Thursday, March 8, 2012

Complete and unlimited corporate control over texts

Most of the nonfiction I've had published has been with independent venues (like NYRSF and Strange Horizons), and most of it is not academic. But I do occasionally publish pieces in academic journals or anthologies.  I've noted With some grimness that conditions for publishing academic nonfiction in such places have been steadily worsening. I know of terrible experiences my academic friends have had, some of it truly shocking. Steven Shaviro now reports an intolerable situation with Oxford University press: they are demanding of their authors total, unlimited rights over the work they publish-- including permanent legal ownership of the copyright--reducing authors' work to "work-for-hire":
A couple of weeks ago, I mentioned on this blog a situation I was in: that I was unwilling to sign a contract for an essay I had written in contribution an anthology of critical essays from Oxford University Press (OUP), because the contract stipulated that the essay would be regarded as “work for hire.” This would mean that I would have absolutely no rights as the author of the work. Whereas most academic press contracts ask you to sign away certain of your rights, by transferring copyright from yourself to the press, this contract from OUP meant that I would have no rights at all — if I signed, I would be agreeing that (as Gordon Hull put it — see the comments to the previous blog entry) “copyright was never [mine] in the first place — it belonged to OUP from the start.” It is obvious that, were this to become the norm in academic publishing, then intellectual enquiry and academic freedom, as we now know them, would cease to exist. Writers would become “knowledge workers” whose output belonged to the press that published them (or to the university at which they worked, in another variant of the scenario) in the same way that code written on the job at Microsoft, Apple, or Google belongs to those companies, and not to the writers themselves.

Well, the academics who are putting together the volume to which I was supposed to be contributing graciously asked OUP on my behalf about the work for hire provision. The response they got back was that the Press wouldn’t budge on work for hire. I don’t think I have permission to actually reproduce the words of the editor from OUP, so I will paraphrase. What he basically said was that traditional publication agreements are insufficient because they only give presses “limited sets of rights.” In other words, he was openly confessing that OUP seeks complete and unlimited control over the material that they publish.

Unlimited and complete control over one's work: the very idea is enough to strike terror into any fiction writer's heart. About ten years ago, I contributed to an anthology composed of work by both fiction writers and academics. The publisher in that case did not demand "complete and unlimited control" over our work, but they did ask for what I thought were unusual and unwarranted control. The other fiction writers felt the same, but the academics were surprised--they hadn't much thought about this practice, and as academics feel so without leverage (given that publications on their CVs are prerequisites for professional survival). In the end, most of us amended the contract to preserve a reasonable degree of control over our contributions in the future. A couple of years ago, I had a less reasonable experience. The "contract" in that case was only one-way-- viz., the author agreeing to sign over all rights forever to the work. When I objected, the publisher comprised by allowing me some rights after five years. That experience made me realize that writing for academic publication may end up being too costly (and a virtual waste of my time). Of course the corporations that own these academic presses don't care about that: academic workers are cheap labor, in their minds--and apparently interchangeable. Product is product, right? One block of 5000 words can't be much different from another block, apart from those that have a brand name everyone knows...

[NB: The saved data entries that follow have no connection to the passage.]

(** In a commit run every accepted write call is followed by a save of
    the cache in which the members of the written group are on chain
    and nothing else differs from the cache as it was but [onChain]
    flags, and every rejected write call is followed by the log of the
    error: at once when there are at most 1000 keys, which make a single
    slice.  The run ends with a save of the cache as it is at the
    end. *)
Theorem accepted_write_is_saved :
  forall w st evs,
    let keys := JS.keys (items (cache st)) in
    let n := List.length keys in
    let st' := fst (Registry.commit_all w st) in
    trace st' = trace st ++ evs ->
    (forall i ind lines,
        nth_error evs i = Some (EvAddConfigLines ind lines true) ->
        exists j c i',
          10 * j < n /\
          ind = Registry.key_at keys (10 * j) /\
          i < i' /\ (n <= 1000 -> i' = S i) /\
          nth_error evs i' = Some (EvSaveCache c) /\
          (forall k, In k (group_keys keys (ten n j)) ->
                     onChain_of c k = true) /\
          (forall k, link_of c k = link_of (cache st) k) /\
          JS.keys (items c) = keys) /\
    (forall i ind lines,
        nth_error evs i = Some (EvAddConfigLines ind lines false) ->
        exists i',
          i < i' /\ (n <= 1000 -> i' = S i) /\
          nth_error evs i' = Some (EvLogError ind)) /\
    nth_error evs (List.length evs - 1) = Some (EvSaveCache (cache st')).
Proof.
  intros w st evs keys n st' Htr.
  destruct (commit_all_events w st) as (st1 & evs1 & E & Hc & _ & Hev).
  fold keys in Hev. fold n in Hev.
  assert (Est : st' = saveCache st1) by (unfold st'; now rewrite E).
  rewrite Est in *. unfold saveCache in Htr.
  rewrite trace_emit, Hc, <- app_assoc in Htr.
  apply app_inv_head in Htr. subst evs. cbn [cache emit].
  assert (Hin1 : forall i ind lines r,
             nth_error (evs1 ++ [EvSaveCache (cache st1)]) i
             = Some (EvAddConfigLines ind lines r) ->
             nth_error evs1 i = Some (EvAddConfigLines ind lines r)).
  { intros i ind lines r Hi.
    destruct (Nat.lt_ge_cases i (List.length evs1)) as [Hlt|Hge].
    - now rewrite nth_error_app1 in Hi.
    - rewrite nth_error_app2 in Hi by exact Hge.
      destruct (i - List.length evs1) as [|[|d]]; discriminate. }
  assert (Hnext : forall i ev,
             nth_error evs1 (S i) = Some ev ->
             nth_error (evs1 ++ [EvSaveCache (cache st1)]) (S i) = Some ev).
  { intros i ev Hi. rewrite nth_error_app1; [exact Hi|].
    apply nth_error_Some. congruence. }
  split; [|split].
  - intros i ind lines Hi. apply Hin1 in Hi.
    destruct (Hev i ind lines true Hi) as (j & c & Hj & Hind & Hm & _ & Hn).
    exists j, (Registry.mark_onChain keys (ten n j) c), (S i).
    split; [exact Hj|]. split; [exact Hind|].
    split; [lia|]. split; [reflexivity|].
    split; [now apply Hnext|].
    assert (Hpres : forall k, In k (group_keys keys (ten n j)) ->
                              In k (JS.keys (items c))).
    { intros k Hk. destruct Hm as (_ & _ & -> & _).
      apply (group_keys_In keys (ten n j)); [|exact Hk].
      apply In_groups_of_ten. eauto. }
    split.
    { intros k Hk. rewrite onChain_of_mark.
      apply (proj2 (mem_In k _)) in Hk. now rewrite Hk. }
    split.
    { intros k. rewrite link_of_mark. now apply marks_only_link_of. }
    rewrite mark_onChain_keys by exact Hpres.
    now destruct Hm as (_ & _ & -> & _).
  - intros i ind lines Hi. apply Hin1 in Hi.
    destruct (Hev i ind lines false Hi) as (j & c & _ & _ & _ & _ & Hn).
    exists (S i). split; [lia|]. split; [reflexivity|]. now apply Hnext.
  - rewrite length_app. cbn [List.length].
    rewrite nth_error_app2 by lia.
    replace (List.length evs1 + 1 - 1 - List.length evs1) with 0 by lia.
    reflexivity.
Qed.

I know that some people think the copyright battles currently underway are about preserving authors' rights: but actually, these battles are about allowing corporations wishing to own and control all cultural products in perpetuity. Sometimes these battles might indirectly benefit authors, but such benefits are never the point.


Nancy Jane Moore said...

My first thought is that this is a last gasp efforts by an established press to protect their business model in the wake of absolute change. I don't think it will work, even for a big name like Oxford, because even academics have other options these days. But that doesn't mean they won't try and people won't be hurt in the process.

My second thought is to wonder whether those contracts also contain a clause in which the author indemnifies the press from any libel or error in the article that might lead to a lawsuit. Such indemnification is common when the writer retains core rights, but it has no place in a work for hire contract. Somehow, though, I wouldn't be surprised to see it. If anyone has a copy of such a contract, check and let me know.

Timmi Duchamp said...

In many cases the grab for rights has been due to the press having been acquired by a large corporate publisher, such as Elsevier. I can think of several journals that jacked the price of subscriptions so high that ordinary people couldn't afford them-- after they'd been acquired by corporate publishers. Mathematicians are now organizing a boycott against Elsevier: Here's a quote from an article at Nature. "Timothy Gowers is surprised and delighted that thousands of mathematics and other researchers have joined him in a public pledge not to have anything to do with Elsevier, the Amsterdam-based academic publishing giant. He is leading a boycott because of company practices that he says hinder the dissemination of research."